* _YOUR OBJECTIVE_: From the entries below, reproduce exactly the line containing "its list of", the line containing "files s !! VALON_ARCHIVE = Some", and every line in between, with nothing added.

* _EXERCISE INPUTS_:
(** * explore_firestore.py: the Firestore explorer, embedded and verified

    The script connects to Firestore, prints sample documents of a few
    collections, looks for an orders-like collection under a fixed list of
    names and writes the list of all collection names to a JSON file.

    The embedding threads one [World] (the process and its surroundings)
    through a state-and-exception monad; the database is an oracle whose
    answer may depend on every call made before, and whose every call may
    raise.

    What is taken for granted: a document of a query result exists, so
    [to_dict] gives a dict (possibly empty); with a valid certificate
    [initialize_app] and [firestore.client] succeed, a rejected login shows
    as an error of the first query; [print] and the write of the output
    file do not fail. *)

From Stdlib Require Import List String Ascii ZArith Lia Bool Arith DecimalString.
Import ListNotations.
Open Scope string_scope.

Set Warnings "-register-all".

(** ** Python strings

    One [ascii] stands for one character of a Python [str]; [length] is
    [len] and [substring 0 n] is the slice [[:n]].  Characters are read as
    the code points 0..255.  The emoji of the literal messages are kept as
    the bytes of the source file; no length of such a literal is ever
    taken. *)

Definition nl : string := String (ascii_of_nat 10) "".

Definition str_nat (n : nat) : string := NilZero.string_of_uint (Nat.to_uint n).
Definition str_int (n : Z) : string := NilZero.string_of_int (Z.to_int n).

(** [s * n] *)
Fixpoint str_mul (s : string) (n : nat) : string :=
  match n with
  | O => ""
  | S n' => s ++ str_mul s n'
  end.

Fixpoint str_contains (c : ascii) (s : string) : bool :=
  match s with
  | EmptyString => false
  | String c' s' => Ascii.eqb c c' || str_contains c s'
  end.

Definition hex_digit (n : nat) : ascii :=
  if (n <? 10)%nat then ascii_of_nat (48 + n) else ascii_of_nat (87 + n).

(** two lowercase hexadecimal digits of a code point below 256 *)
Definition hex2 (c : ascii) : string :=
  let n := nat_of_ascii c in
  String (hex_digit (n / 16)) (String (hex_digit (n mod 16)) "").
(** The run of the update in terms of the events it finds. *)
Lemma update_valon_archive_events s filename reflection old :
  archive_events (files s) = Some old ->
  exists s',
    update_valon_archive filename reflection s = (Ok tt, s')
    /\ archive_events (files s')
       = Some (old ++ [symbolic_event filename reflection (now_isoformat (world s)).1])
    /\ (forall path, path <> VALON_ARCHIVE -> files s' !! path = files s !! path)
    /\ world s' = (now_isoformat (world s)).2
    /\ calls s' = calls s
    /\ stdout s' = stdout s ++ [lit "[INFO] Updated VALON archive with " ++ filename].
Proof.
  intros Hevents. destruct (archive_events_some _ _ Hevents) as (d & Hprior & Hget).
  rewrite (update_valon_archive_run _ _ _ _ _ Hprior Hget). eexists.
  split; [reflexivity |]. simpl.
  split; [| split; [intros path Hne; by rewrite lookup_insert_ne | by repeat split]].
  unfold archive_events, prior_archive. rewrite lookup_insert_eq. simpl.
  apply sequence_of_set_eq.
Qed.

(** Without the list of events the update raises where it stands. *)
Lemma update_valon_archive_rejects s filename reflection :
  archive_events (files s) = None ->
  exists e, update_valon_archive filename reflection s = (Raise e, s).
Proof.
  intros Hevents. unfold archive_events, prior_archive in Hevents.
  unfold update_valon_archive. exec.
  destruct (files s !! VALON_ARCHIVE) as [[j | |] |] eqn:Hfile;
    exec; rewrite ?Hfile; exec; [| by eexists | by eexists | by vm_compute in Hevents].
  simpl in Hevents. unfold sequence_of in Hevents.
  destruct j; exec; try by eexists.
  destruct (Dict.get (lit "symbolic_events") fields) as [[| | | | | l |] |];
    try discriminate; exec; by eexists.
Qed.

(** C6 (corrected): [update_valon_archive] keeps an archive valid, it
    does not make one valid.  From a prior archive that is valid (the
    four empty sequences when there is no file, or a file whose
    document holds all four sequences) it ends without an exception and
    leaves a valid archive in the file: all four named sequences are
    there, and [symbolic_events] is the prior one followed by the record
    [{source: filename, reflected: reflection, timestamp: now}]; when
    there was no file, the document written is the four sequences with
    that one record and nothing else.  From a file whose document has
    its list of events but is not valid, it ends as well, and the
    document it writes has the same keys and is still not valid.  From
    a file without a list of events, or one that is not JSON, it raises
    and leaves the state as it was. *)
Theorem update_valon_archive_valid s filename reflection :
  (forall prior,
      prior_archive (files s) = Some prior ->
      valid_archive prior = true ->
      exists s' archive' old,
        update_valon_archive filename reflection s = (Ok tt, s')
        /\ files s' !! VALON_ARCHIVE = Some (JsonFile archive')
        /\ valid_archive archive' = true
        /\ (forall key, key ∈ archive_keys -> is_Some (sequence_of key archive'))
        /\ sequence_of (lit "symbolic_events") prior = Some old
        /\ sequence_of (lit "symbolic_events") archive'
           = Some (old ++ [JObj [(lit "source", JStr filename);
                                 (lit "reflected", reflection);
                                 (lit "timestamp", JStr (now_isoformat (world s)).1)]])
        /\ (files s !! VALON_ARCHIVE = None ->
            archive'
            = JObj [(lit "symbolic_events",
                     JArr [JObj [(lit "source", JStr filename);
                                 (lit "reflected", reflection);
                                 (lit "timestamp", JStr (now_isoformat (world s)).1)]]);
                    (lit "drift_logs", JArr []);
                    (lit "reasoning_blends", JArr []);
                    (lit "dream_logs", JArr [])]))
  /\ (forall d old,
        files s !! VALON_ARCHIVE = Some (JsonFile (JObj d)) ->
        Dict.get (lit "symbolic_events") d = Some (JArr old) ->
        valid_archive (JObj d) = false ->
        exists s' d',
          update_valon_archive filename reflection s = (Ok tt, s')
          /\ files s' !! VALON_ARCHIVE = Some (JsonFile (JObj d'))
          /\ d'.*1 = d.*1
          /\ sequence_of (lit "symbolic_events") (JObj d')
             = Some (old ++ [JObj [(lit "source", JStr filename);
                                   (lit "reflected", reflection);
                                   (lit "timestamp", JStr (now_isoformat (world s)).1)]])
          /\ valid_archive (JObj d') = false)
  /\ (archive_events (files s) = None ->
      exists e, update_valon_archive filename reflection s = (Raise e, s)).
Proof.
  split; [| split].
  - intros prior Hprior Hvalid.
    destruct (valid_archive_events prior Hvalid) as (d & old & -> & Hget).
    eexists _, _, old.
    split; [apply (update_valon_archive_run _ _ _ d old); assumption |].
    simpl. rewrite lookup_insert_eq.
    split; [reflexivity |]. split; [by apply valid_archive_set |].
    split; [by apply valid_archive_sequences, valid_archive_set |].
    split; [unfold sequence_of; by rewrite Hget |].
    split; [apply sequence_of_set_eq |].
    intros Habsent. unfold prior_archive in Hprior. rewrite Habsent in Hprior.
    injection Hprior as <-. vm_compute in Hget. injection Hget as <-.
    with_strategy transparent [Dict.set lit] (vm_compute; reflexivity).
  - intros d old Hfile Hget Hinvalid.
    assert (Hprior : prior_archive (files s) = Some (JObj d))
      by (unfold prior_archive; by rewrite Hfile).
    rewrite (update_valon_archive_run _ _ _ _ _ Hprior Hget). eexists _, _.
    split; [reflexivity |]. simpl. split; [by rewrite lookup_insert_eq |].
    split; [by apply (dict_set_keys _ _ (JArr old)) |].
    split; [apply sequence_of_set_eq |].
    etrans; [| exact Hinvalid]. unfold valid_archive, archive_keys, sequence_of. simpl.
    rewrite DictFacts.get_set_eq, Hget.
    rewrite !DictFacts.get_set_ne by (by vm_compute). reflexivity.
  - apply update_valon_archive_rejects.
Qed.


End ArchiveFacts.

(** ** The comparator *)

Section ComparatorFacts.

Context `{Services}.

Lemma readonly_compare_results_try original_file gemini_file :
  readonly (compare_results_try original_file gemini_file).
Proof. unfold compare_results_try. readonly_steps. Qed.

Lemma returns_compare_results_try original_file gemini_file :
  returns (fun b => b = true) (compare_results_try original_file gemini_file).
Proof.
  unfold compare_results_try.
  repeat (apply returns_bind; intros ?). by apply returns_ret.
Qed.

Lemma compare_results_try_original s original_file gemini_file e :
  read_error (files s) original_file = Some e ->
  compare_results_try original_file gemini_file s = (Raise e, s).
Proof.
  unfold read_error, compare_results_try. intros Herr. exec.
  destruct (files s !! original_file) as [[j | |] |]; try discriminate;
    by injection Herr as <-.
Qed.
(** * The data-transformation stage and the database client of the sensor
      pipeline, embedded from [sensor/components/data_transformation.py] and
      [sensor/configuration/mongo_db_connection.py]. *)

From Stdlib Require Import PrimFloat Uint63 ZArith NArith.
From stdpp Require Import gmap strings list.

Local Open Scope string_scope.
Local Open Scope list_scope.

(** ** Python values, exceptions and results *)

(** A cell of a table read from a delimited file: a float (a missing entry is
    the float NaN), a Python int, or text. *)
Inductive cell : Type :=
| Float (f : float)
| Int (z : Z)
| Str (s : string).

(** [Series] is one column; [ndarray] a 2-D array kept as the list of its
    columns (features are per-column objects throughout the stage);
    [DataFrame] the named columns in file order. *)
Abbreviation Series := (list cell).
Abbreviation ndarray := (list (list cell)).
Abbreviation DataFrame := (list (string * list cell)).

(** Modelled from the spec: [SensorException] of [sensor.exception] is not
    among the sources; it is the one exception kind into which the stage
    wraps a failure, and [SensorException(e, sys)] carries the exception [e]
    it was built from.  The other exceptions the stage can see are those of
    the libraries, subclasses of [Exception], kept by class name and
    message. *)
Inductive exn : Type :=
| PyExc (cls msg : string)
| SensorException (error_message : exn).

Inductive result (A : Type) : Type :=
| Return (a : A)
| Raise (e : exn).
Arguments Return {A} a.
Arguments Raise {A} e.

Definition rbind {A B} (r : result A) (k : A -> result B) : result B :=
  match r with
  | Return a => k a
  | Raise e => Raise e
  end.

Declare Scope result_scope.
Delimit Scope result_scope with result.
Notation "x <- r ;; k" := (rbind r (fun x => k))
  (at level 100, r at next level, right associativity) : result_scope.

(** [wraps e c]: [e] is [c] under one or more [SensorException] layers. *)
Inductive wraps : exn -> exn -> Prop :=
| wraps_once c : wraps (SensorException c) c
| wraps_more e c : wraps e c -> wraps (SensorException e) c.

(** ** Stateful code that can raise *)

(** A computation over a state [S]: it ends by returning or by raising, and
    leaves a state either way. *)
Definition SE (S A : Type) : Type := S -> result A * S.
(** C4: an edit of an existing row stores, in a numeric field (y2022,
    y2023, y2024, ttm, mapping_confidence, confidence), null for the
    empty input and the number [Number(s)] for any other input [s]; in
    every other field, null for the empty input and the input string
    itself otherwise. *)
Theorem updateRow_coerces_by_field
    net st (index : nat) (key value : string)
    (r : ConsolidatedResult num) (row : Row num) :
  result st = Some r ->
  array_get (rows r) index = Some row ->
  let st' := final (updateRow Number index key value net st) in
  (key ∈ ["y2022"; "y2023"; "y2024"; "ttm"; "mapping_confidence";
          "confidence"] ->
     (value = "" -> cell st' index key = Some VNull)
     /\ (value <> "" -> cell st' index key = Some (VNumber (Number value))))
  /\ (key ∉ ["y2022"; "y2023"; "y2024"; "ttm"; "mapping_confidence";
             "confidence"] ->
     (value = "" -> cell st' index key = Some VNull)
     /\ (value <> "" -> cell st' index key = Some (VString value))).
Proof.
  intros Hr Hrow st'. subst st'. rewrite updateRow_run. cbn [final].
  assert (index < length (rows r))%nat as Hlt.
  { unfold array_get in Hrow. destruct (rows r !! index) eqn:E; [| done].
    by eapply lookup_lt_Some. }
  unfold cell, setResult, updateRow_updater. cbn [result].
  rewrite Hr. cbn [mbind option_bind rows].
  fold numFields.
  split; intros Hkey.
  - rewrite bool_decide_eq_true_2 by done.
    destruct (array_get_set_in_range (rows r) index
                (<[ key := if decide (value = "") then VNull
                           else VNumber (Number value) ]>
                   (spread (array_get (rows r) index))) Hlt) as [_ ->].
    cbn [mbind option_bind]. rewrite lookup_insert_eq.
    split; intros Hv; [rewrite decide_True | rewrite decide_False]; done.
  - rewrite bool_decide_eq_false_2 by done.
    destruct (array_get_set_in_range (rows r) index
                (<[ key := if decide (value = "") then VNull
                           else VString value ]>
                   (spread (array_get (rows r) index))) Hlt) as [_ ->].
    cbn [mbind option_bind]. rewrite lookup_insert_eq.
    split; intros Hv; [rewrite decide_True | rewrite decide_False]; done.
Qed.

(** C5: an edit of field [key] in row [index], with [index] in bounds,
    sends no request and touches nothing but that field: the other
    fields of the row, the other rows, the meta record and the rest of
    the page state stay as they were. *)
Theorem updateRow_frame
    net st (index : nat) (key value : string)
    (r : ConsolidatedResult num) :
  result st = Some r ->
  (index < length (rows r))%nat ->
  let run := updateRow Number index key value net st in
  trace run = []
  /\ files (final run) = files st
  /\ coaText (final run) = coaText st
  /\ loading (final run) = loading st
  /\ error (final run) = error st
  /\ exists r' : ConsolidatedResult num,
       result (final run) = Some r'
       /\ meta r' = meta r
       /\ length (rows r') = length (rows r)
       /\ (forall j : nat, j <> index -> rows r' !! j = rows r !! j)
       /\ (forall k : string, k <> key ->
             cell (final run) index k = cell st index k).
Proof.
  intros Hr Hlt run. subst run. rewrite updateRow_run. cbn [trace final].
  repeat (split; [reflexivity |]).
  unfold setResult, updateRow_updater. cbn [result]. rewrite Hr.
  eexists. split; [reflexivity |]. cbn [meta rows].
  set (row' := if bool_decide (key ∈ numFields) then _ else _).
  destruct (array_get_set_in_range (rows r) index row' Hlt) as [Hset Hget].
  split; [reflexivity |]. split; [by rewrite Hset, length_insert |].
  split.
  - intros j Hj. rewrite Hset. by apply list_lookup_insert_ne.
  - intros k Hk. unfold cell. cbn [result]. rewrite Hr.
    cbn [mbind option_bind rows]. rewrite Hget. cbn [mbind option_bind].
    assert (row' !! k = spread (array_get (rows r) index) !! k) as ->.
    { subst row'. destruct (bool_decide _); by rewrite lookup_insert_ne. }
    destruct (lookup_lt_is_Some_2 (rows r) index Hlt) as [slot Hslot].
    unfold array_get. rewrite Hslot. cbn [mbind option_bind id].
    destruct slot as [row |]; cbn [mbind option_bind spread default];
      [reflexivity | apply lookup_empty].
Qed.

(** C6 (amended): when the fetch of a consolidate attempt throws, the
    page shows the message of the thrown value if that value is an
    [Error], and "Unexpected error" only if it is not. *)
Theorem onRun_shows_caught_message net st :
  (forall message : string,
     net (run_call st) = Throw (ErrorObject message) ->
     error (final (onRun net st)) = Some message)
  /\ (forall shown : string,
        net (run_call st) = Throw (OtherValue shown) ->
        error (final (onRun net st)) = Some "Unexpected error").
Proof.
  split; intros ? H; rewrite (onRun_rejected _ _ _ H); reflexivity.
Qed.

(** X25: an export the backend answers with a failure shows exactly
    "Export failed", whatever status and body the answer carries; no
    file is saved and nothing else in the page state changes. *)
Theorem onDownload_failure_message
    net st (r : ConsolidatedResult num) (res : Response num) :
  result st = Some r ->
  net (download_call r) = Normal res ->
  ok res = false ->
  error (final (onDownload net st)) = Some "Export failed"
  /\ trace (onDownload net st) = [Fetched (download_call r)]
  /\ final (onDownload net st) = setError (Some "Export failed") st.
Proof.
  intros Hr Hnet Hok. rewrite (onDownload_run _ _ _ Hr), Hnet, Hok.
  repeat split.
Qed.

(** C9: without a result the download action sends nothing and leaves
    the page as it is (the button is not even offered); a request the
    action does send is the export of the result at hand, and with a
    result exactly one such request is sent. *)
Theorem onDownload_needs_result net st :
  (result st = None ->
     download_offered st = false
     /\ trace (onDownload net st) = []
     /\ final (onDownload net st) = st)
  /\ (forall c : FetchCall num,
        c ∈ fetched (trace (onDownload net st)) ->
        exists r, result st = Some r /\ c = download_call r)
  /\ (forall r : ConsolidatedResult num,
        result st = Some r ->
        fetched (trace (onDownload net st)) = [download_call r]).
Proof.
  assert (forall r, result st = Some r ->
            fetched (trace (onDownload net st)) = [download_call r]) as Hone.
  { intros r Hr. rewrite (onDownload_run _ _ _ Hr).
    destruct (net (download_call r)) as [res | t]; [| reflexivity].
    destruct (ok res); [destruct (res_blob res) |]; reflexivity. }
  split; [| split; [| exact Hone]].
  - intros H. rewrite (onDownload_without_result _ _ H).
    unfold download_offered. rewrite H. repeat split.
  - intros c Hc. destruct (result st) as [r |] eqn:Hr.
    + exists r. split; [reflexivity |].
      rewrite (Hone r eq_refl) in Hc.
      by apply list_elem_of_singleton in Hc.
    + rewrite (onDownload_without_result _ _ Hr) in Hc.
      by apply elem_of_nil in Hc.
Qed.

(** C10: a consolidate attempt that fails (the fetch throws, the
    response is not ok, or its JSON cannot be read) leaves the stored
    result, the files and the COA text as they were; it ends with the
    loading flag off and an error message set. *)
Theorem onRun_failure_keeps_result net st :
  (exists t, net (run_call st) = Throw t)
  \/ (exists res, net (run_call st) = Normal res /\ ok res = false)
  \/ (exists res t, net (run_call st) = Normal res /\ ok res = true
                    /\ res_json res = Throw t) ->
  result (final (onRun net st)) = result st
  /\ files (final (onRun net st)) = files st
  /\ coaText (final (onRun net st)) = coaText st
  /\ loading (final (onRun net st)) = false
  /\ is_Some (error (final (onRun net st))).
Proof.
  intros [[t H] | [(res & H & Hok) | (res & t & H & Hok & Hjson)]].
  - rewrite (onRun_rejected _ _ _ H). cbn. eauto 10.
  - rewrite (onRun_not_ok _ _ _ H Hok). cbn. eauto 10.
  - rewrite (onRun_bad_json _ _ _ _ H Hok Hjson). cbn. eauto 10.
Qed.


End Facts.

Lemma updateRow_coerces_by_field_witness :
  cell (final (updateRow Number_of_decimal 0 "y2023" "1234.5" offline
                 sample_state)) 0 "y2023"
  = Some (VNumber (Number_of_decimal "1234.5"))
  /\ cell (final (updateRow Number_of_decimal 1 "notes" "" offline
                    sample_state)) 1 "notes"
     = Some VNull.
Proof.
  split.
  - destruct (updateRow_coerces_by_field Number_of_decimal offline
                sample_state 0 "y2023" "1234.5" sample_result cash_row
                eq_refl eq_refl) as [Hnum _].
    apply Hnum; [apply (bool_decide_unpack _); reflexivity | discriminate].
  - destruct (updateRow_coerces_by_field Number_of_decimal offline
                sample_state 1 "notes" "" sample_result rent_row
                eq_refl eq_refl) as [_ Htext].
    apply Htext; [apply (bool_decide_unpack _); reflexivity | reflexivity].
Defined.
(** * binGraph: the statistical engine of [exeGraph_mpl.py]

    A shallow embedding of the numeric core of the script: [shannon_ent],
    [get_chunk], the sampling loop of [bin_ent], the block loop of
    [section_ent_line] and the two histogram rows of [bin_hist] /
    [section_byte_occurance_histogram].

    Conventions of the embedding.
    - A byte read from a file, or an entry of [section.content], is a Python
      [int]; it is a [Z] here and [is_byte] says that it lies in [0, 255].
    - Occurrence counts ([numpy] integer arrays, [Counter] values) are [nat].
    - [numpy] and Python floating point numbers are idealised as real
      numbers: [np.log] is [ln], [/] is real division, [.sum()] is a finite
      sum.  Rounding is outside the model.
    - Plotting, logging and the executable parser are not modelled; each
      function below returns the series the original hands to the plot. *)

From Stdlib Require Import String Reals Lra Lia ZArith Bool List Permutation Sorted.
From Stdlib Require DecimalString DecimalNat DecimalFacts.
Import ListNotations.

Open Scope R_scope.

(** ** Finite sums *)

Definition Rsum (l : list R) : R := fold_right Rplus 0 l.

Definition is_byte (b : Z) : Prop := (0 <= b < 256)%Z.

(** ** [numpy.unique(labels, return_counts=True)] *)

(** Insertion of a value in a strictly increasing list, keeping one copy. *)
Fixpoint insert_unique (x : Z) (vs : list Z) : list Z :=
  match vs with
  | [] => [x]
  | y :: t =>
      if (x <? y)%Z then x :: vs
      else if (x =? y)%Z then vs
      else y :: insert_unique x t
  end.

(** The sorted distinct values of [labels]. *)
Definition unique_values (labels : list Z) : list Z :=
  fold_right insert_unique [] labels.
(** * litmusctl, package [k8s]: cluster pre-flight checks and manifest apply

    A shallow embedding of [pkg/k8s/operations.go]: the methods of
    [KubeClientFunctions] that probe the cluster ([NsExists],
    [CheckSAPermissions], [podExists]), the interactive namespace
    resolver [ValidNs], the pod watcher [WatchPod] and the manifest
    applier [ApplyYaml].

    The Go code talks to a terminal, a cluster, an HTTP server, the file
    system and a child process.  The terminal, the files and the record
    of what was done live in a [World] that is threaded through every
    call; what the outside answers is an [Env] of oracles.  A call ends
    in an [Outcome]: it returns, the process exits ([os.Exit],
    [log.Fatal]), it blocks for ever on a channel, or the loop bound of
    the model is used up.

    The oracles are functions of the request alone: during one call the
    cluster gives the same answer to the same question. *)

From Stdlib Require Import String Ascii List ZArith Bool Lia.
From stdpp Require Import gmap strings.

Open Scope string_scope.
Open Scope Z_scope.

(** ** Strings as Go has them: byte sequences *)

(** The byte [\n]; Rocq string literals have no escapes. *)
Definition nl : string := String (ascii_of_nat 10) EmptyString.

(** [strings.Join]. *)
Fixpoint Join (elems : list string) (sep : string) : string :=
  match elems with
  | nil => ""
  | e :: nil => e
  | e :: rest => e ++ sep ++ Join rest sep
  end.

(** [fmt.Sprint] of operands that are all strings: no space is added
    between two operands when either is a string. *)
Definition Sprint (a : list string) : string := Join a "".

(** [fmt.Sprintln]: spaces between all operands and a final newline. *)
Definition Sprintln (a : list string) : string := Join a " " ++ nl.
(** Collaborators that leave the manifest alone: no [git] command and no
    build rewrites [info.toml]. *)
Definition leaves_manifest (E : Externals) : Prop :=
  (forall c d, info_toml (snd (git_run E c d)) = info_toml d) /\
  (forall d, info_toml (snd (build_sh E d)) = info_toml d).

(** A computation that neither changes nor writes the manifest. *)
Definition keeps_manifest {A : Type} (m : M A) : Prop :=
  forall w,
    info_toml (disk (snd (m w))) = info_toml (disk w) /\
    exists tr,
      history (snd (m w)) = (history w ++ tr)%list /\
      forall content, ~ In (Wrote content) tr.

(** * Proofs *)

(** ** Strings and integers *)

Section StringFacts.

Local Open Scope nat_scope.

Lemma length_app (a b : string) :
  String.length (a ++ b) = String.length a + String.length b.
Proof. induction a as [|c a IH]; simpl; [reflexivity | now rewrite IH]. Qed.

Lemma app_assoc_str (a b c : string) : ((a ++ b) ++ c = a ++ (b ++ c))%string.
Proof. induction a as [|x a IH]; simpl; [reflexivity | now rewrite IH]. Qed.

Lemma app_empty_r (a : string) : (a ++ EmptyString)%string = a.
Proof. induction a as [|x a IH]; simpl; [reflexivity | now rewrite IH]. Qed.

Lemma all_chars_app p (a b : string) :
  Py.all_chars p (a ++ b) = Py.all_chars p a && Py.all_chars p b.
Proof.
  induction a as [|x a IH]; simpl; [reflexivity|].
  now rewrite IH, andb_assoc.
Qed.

* _RESULT OF THIS TASK_:
    its list of events but is not valid, it ends as well, and the
    document it writes has the same keys and is still not valid.  From
    a file without a list of events, or one that is not JSON, it raises
    and leaves the state as it was. *)
Theorem update_valon_archive_valid s filename reflection :
  (forall prior,
      prior_archive (files s) = Some prior ->
      valid_archive prior = true ->
      exists s' archive' old,
        update_valon_archive filename reflection s = (Ok tt, s')
        /\ files s' !! VALON_ARCHIVE = Some (JsonFile archive')
        /\ valid_archive archive' = true
        /\ (forall key, key ∈ archive_keys -> is_Some (sequence_of key archive'))
        /\ sequence_of (lit "symbolic_events") prior = Some old
        /\ sequence_of (lit "symbolic_events") archive'
           = Some (old ++ [JObj [(lit "source", JStr filename);
                                 (lit "reflected", reflection);
                                 (lit "timestamp", JStr (now_isoformat (world s)).1)]])
        /\ (files s !! VALON_ARCHIVE = None ->
            archive'
            = JObj [(lit "symbolic_events",
                     JArr [JObj [(lit "source", JStr filename);
                                 (lit "reflected", reflection);
                                 (lit "timestamp", JStr (now_isoformat (world s)).1)]]);
                    (lit "drift_logs", JArr []);
                    (lit "reasoning_blends", JArr []);
                    (lit "dream_logs", JArr [])]))
  /\ (forall d old,
        files s !! VALON_ARCHIVE = Some (JsonFile (JObj d)) ->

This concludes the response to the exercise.